Problem to solve
The lines from the start of the data up to and including the one with "intros (_ & F1" should be returned exactly, and nothing else.

Records
(* ===== verification/Reset.v ===== *)
(** * Resetting a reported record

    [ResetStatAndThroughputElementsInRecord] of src/pkg/intermediate/aggregate.go, which
    a user calls after sending a record: it sets the deltas and the throughputs of the
    record to zero and changes nothing else. *)

From Stdlib Require Import ZArith Lia.
From Stdlib.Strings Require Import Byte.
From stdpp Require Import base gmap strings list numbers.
From S2P Require Import Prelude Bytes InfoElement Records Sets Registry NetIP Heap PriorityQueue.
From S2P Require Import Aggregate Correlate FirstRecord AggregationProcess Flows.

#[local] Open Scope Z_scope.

(** ** Lemmas: setting names to zero *)

(** These names are zero, every other element is as it was. *)
Definition zeroed (W : list string) (r r' : IPFIXRecord) : Prop :=
  full r' ∧ frame W r r' ∧ ∀ n, n ∈ W → u64_at r' n = Some 0.

Definition all_u64 (W : list string) (r : IPFIXRecord) : Prop := Forall (λ n, is_Some (u64_at r n)) W.

Lemma zeroed_refl r : full r → zeroed [] r r.
Proof. intros Hf. split_and!; [done|by intros n _|by intros n ?%not_elem_of_nil]. Qed.

Lemma zeroed_trans W1 W2 r1 r2 r3 : zeroed W1 r1 r2 → zeroed W2 r2 r3 → zeroed (W1 ++ W2) r1 r3.
Proof.
  intros (_ & F1 & Z1) (Hf & F2 & Z2). split_and!; [done| |].
  - intros n. rewrite elem_of_app. intros Hn. rewrite F2, F1 by tauto. done.
  - intros n [Hn|Hn]%elem_of_app; [|by apply Z2]. destruct (decide (n ∈ W2)) as [|H2]; [by apply Z2|].
    rewrite (frame_value _ _ _ _ _ F2 H2). by apply Z1.
Qed.

Lemma zeroed_u64 W V r r' : zeroed W r r' → all_u64 V r → all_u64 V r'.
Proof.
  intros (_ & F & Z) H. eapply list.Forall_impl; [exact H|]. intros n Hn. cbn in Hn |- *.
  destruct (decide (n ∈ W)) as [Hw|Hw]; [by rewrite Z|by rewrite (frame_value _ _ _ _ _ F Hw)].
Qed.

(** A loop whose iterations set their names to zero. *)
Lemma zero_loop {A} (f : nat → A → Rec unit) (W : nat → A → list string) k l r :
  (∀ i x r, l !! i = Some x → full r → all_u64 (W (k + i)%nat x) r →
     ∃ r', f (k + i)%nat x r = (Ok tt, r') ∧ zeroed (W (k + i)%nat x) r r') →
  full r → all_u64 (mjoin (imap (λ i, W (k + i)%nat) l)) r →
  ∃ r', rec_fold (λ i x _, f i x) k l tt r = (Ok tt, r') ∧ zeroed (mjoin (imap (λ i, W (k + i)%nat) l)) r r'.
Proof.
  revert k r. induction l as [|x l IH]; intros k r Hstep Hf Hu; [exists r; by split; [|apply zeroed_refl]|].
  cbn [imap mjoin list_join rec_fold] in *. apply list.Forall_app in Hu as [Hu Hus].
  destruct (Hstep 0%nat x r) as (r1 & E1 & Z1); [done|done|done|]. rewrite Nat.add_0_r in *.
  rewrite (M_bind_Ok _ _ _ _ _ E1).
  assert (Hi : imap ((λ i, W (k + i)%nat) ∘ S) l = imap (λ i, W (S k + i)%nat) l)
    by (apply imap_ext; intros i y _; cbn; by rewrite Nat.add_succ_r).
  rewrite Hi in *.
  destruct (IH (S k) r1) as (r' & E' & Z'); [|apply Z1|by eapply zeroed_u64|].
  { intros i y r2 Hy Hf2 Hu2. specialize (Hstep (S i) y r2 Hy Hf2). rewrite Nat.add_succ_r in Hstep. by apply Hstep. }
  exists r'. split; [done|]. by eapply zeroed_trans.
Qed.

Lemma reset_u64 e v :
  GetUnsigned64Value e = Ok v →
  GetUnsigned64Value (ResetValue e) = Ok 0 ∧ GetInfoElement (ResetValue e) = GetInfoElement e.
Proof. by destruct e. Qed.

(** The [i]-th names of the arrays. *)
Definition names_at (i : nat) (arrays : list (list string)) : list string := omap (λ l, l !! i) arrays.

Lemma reset_elements_spec arrays i r :
  full r → Forall (λ l, is_Some (l !! i)) arrays → all_u64 (names_at i arrays) r →
  ∃ r', reset_elements arrays i r = (Ok tt, r') ∧ zeroed (names_at i arrays) r r'.
Proof.
  intros Hf Hl Hu.
  assert (HW : mjoin (imap (λ k array, names_at i [array]) arrays) = names_at i arrays).
  { clear. induction arrays as [|l arrays IH]; [done|].
    change (names_at i [l] ++ mjoin (imap (λ k array, names_at i [array]) arrays) = names_at i (l :: arrays)).
    rewrite IH. unfold names_at. cbn [omap list_omap]. by destruct (l !! i). }
  unfold reset_elements, rec_iter. rewrite <- HW in Hu |- *.
  apply (zero_loop _ (λ _ array, names_at i [array])); [|done|done].
  clear r Hf Hu. intros j array r Hj Hf Hu. rewrite list.Forall_forall in Hl.
  destruct (Hl array) as [n Hn]; [by eapply list_elem_of_lookup_2|]. cbn in Hu |- *. rewrite Hn in Hu |- *.
  apply list.Forall_cons in Hu as [[v Hv] _]. apply value_at_Some in Hv as (e & He & Hv).
  destruct (reset_u64 e v Hv) as [Hz Hi].
  destruct (set_element_spec n (λ e, Ok (ResetValue e)) r e (ResetValue e)) as (r' & E & Hf' & Hl' & Hfr); [done..|].
  exists r'. unfold at_index. rewrite Hn. rec_step. rec_step. rewrite He. split; [done|]. split_and!; [done|done|].
  intros m ->%list_elem_of_singleton. apply value_at_Some. eauto.
Qed.

(** ** Lemmas: the whole reset *)

Definition stats_arrays (els : AggregationElements) : list (list string) :=
  [StatsElements els; AggregatedSourceStatsElements els; AggregatedDestinationStatsElements els].
Definition throughput_arrays (els : AggregationElements) : list (list string) :=
  [ThroughputElements els; SourceThroughputElements els; DestinationThroughputElements els].

Definition delta_names (els : AggregationElements) (i : nat) (x : string) : list string :=
  if Contains x "Delta" then names_at i (stats_arrays els) else [].

(** The names that are reset. *)
Definition reset_stats (els : AggregationElements) : list string :=
  mjoin (imap (delta_names els) (StatsElements els)).
Definition reset_throughput (els : AggregationElements) : list string :=
  mjoin (imap (λ i _, names_at i (throughput_arrays els)) (ThroughputElements els)).

Lemma names_at_in i arrays n : n ∈ names_at i arrays → n ∈ mjoin arrays.
Proof.
  intros (l & Hl & Hn)%list_elem_of_omap. apply list_elem_of_join. exists l.
  split; [by eapply list_elem_of_lookup_2|done].
Qed.

Lemma reset_stats_in els n :
  n ∈ reset_stats els ↔ ∃ i x, StatsElements els !! i = Some x ∧ Contains x "Delta" = true ∧
                               n ∈ names_at i (stats_arrays els).
Proof.
  unfold reset_stats. rewrite list_elem_of_join. split.
  - intros (w & Hn & (i & x & -> & Hx)%elem_of_lookup_imap). exists i, x. unfold delta_names in Hn.
    destruct (Contains x "Delta"); [done|]. by apply not_elem_of_nil in Hn.
  - intros (i & x & Hx & Hd & Hn). exists (delta_names els i x). unfold delta_names. rewrite Hd. split; [done|].
    apply elem_of_lookup_imap. exists i, x. by rewrite Hd.
Qed.

Lemma reset_stats_subset els : reset_stats els ⊆ stats_list els.
Proof.
  intros n (i & x & _ & _ & Hn%names_at_in)%reset_stats_in. cbn in Hn. by rewrite app_nil_r in Hn.
Qed.

Lemma reset_throughput_subset els : reset_throughput els ⊆ throughput_list els.
Proof.
  apply mjoin_imap_subset. intros i x n _ Hn%names_at_in. cbn in Hn. by rewrite app_nil_r in Hn.
Qed.

Lemma all_u64_subset V W r : all_u64 W r → V ⊆ W → all_u64 V r.
Proof. unfold all_u64. rewrite !list.Forall_forall. auto. Qed.

(** All arrays of a configuration have the position. *)
Lemma arrays_long els i :
  wf_elements els →
  (is_Some (StatsElements els !! i) → Forall (λ l, is_Some (l !! i)) (stats_arrays els)) ∧
  (is_Some (ThroughputElements els !! i) → Forall (λ l, is_Some (l !! i)) (throughput_arrays els)).
Proof.
  intros (L1 & L2 & L3 & L4 & _).
  split; intros H; apply lookup_lt_is_Some_1 in H; repeat constructor; apply lookup_lt_is_Some_2; lia.
Qed.

Lemma reset_spec els r :
  wf_elements els → full r → all_u64 (stats_list els ++ throughput_list els) r →
  ∃ r', ResetStatAndThroughputElementsInRecord (Some els) r = (Ok tt, r') ∧
        zeroed (reset_stats els ++ reset_throughput els) r r'.
Proof.
  intros Hwf Hf [Hs Ht]%list.Forall_app. unfold ResetStatAndThroughputElementsInRecord, rec_iter.
  erewrite bind_lift by reflexivity. cbv beta.
  destruct (zero_loop (λ i x, if Contains x "Delta" then reset_elements (stats_arrays els) i else mret tt)
    (delta_names els) 0 (StatsElements els) r) as (r1 & E1 & Z1); [| done|by eapply all_u64_subset, reset_stats_subset|].
  { intros i x r1 Hx Hf1 Hu1. unfold delta_names in *. cbn [Nat.add] in *. destruct (Contains x "Delta").
    - apply reset_elements_spec; [done| |done]. apply arrays_long; eauto.
    - exists r1. split; [done|by apply zeroed_refl]. }
  rewrite (M_bind_Ok _ _ _ _ _ E1).
  destruct (zero_loop (λ i (_ : string), reset_elements (throughput_arrays els) i)
    (λ i _, names_at i (throughput_arrays els)) 0 (ThroughputElements els) r1) as (r2 & E2 & Z2);
    [|apply Z1|by eapply all_u64_subset, reset_throughput_subset; eapply zeroed_u64|].
  { intros i x r2 Hx Hf2 Hu2. apply reset_elements_spec; [done| |done]. apply arrays_long; eauto. }
  exists r2. split; [exact E2|]. by eapply zeroed_trans.
Qed.

(** The names of a statistic that is not a delta are not reset. *)
Lemma totals_not_reset els i n m :
  wf_elements els → StatsElements els !! i = Some n → Contains n "Delta" = false →
  m ∈ names_at i (stats_arrays els) → m ∉ reset_stats els.
Proof.
  intros Hwf Hn Hd Hm (j & x & Hx & Hdx & Hmx)%reset_stats_in. destruct Hwf as (L1 & L2 & _ & _ & _ & _ & Hnd).
  do 2 apply list.NoDup_app in Hnd as (_ & _ & Hnd). apply list.NoDup_app in Hnd as (Hnd & _).
  assert (Hrow : ∀ i x m, StatsElements els !! i = Some x → m ∈ names_at i (stats_arrays els) →
    m ∈ row (AggregatedSourceStatsElements els) (AggregatedDestinationStatsElements els) i x).
  { clear. intros i x m Hx (l & Hl & Hm)%list_elem_of_omap. unfold row. rewrite !elem_of_cons.
    apply elem_of_cons in Hl as [->|Hl]; [left; congruence|right].
    apply elem_of_cons in Hl as [->|Hl]; [left; by rewrite Hm|right].
    apply list_elem_of_singleton in Hl as ->. left. by rewrite Hm. }
  destruct (decide (i = j)) as [->|Hij]; [congruence|].
  by apply (rows_disjoint _ _ _ i j n x m Hnd L1 L2 Hn Hx Hij); apply Hrow.
Qed.

(** ** What it does to a flow *)

(** The deltas of a reported flow start again from zero. *)
Definition reset_summary (s : flow_summary) : flow_summary := {|
  sum_ready := sum_ready s; sum_latest := sum_latest s; sum_end := sum_end s;
  sum_count isSrc n := if Contains n "Delta" then 0 else sum_count s isSrc n;
  sum_common n := if Contains n "Delta" then 0 else sum_common s n;
  sum_reason := sum_reason s; sum_tcp := sum_tcp s; sum_other := sum_other s |}.

(** The callback of a user who sends the record and then resets it. *)
Definition reset_callback (aggregateElements : option AggregationElements) : FlowKeyRecordMapCallBack :=
  λ _ _ f, let '(res, r) := ResetStatAndThroughputElementsInRecord aggregateElements (Record_ f) in
           (res, with_record r f).

Lemma reset_summarised reg els fields kind s r :
  wf_config reg els fields → summarised els fields kind s r →
  ∃ r', ResetStatAndThroughputElementsInRecord (Some els) r = (Ok tt, r') ∧
        summarised els fields kind (reset_summary s) r'.
Proof.
  intros Hwf Hs. pose proof (proj1 Hwf) as Hels. pose proof (disjoint_parts els Hels) as (D1 & D2 & D3).
  destruct (reset_spec els r) as (r' & E & Hf' & Hfr & Hz); [done|apply Hs| |].
  { apply list.Forall_app. split; apply list.Forall_forall; intros n Hn; [by eapply summarised_stats|by eapply su_rates]. }
  exists r'. split; [done|].
  assert (Hkeep : ∀ n, n ∉ stats_list els → n ∉ throughput_list els → lookup_rec r' n = lookup_rec r n).
  { intros n H1 H2. apply Hfr. rewrite elem_of_app. intros [H%reset_stats_subset|H%reset_throughput_subset]; auto. }
  assert (Hk : ∀ A (get : InfoElementWithValue → go A) n, n ∈ time_names ++ reason_names →
    value_at get r' n = value_at get r n).
  { intros A get n Hn. apply value_at_lookup, Hkeep; intros H; [apply D2 in H|apply D3 in H]; rewrite elem_of_app in Hn; tauto. }
  assert (Ho : ∀ n, n ∉ aggregate_names els → lookup_rec r' n = lookup_rec r n).
  { intros n Hn. unfold aggregate_names in Hn. rewrite !elem_of_app in Hn. apply Hkeep; tauto. }
  pose proof Hwf as (_ & _ & _ & _ & Hdis). rewrite list.Forall_forall in Hdis.
  assert (Hsum : ∀ n, n ∈ fields ++ pod_names → lookup_rec r' n = lookup_rec r n) by auto.
  destruct Hs as [S1 [S2 S2'] S3 S4 S5 S6 S7 S8 S9 S10].
  constructor; [done| | | | | | | | |].
  - rewrite Hk by (cbn; set_solver). done.
  - intros isSrc. rewrite Hk by (destruct isSrc; cbn; set_solver). apply S3.
  - intros i n src dst Hn Es Ed. destruct (S4 i n src dst Hn Es Ed) as (P1 & P2 & P3).
    assert (Hin : ∀ m, m = src ∨ m = dst ∨ m = n → m ∈ names_at i (stats_arrays els)).
    { intros m. unfold names_at, stats_arrays. cbn [omap list_omap]. rewrite Hn, Es, Ed, !elem_of_cons. tauto. }
    cbn [reset_summary sum_count sum_common]. destruct (Contains n "Delta") eqn:Hd.
    + split_and!; apply Hz, elem_of_app; left; apply reset_stats_in; exists i, n; split_and!; auto.
    + assert (Hm : ∀ m, m = src ∨ m = dst ∨ m = n → u64_at r' m = u64_at r m); [|by rewrite !Hm by tauto].
      intros m Hm. eapply frame_value; [exact Hfr|]. rewrite elem_of_app. intros [H|H%reset_throughput_subset].
      * eapply (totals_not_reset els i n m); eauto.
      * apply D3 in H as (_ & _ & H). apply H, (stats_row_written reg els fields Hwf i n src dst); [done..|].
        rewrite !elem_of_cons. tauto.
  - intros Hn. rewrite Hk by (cbn; set_solver). by apply S5.
  - intros Hn. rewrite Hk by (cbn; set_solver). by apply S6.
  - intros n Hn. destruct (decide (n ∈ reset_stats els ++ reset_throughput els)) as [Hi|Hi]; [by rewrite Hz|].
    rewrite (frame_value _ _ _ _ _ Hfr Hi). by apply S7.
  - intros n Hn. rewrite Ho by done. by apply S8.
  - rewrite list.Forall_forall in S9 |- *. intros n Hn. unfold reads, value_at.
    rewrite Hsum by (apply elem_of_app; by right). by apply S9.
  - rewrite list.Forall_forall in S10 |- *. intros n Hn. rewrite Hsum by (apply elem_of_app; by left). by apply S10.
Qed.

Answer to the problem
(* ===== verification/Reset.v ===== *)
(** * Resetting a reported record

    [ResetStatAndThroughputElementsInRecord] of src/pkg/intermediate/aggregate.go, which
    a user calls after sending a record: it sets the deltas and the throughputs of the
    record to zero and changes nothing else. *)

From Stdlib Require Import ZArith Lia.
From Stdlib.Strings Require Import Byte.
From stdpp Require Import base gmap strings list numbers.
From S2P Require Import Prelude Bytes InfoElement Records Sets Registry NetIP Heap PriorityQueue.
From S2P Require Import Aggregate Correlate FirstRecord AggregationProcess Flows.

#[local] Open Scope Z_scope.

(** ** Lemmas: setting names to zero *)

(** These names are zero, every other element is as it was. *)
Definition zeroed (W : list string) (r r' : IPFIXRecord) : Prop :=
  full r' ∧ frame W r r' ∧ ∀ n, n ∈ W → u64_at r' n = Some 0.

Definition all_u64 (W : list string) (r : IPFIXRecord) : Prop := Forall (λ n, is_Some (u64_at r n)) W.

Lemma zeroed_refl r : full r → zeroed [] r r.
Proof. intros Hf. split_and!; [done|by intros n _|by intros n ?%not_elem_of_nil]. Qed.

Lemma zeroed_trans W1 W2 r1 r2 r3 : zeroed W1 r1 r2 → zeroed W2 r2 r3 → zeroed (W1 ++ W2) r1 r3.
Proof.
  intros (_ & F1 & Z1) (Hf & F2 & Z2). split_and!; [done| |].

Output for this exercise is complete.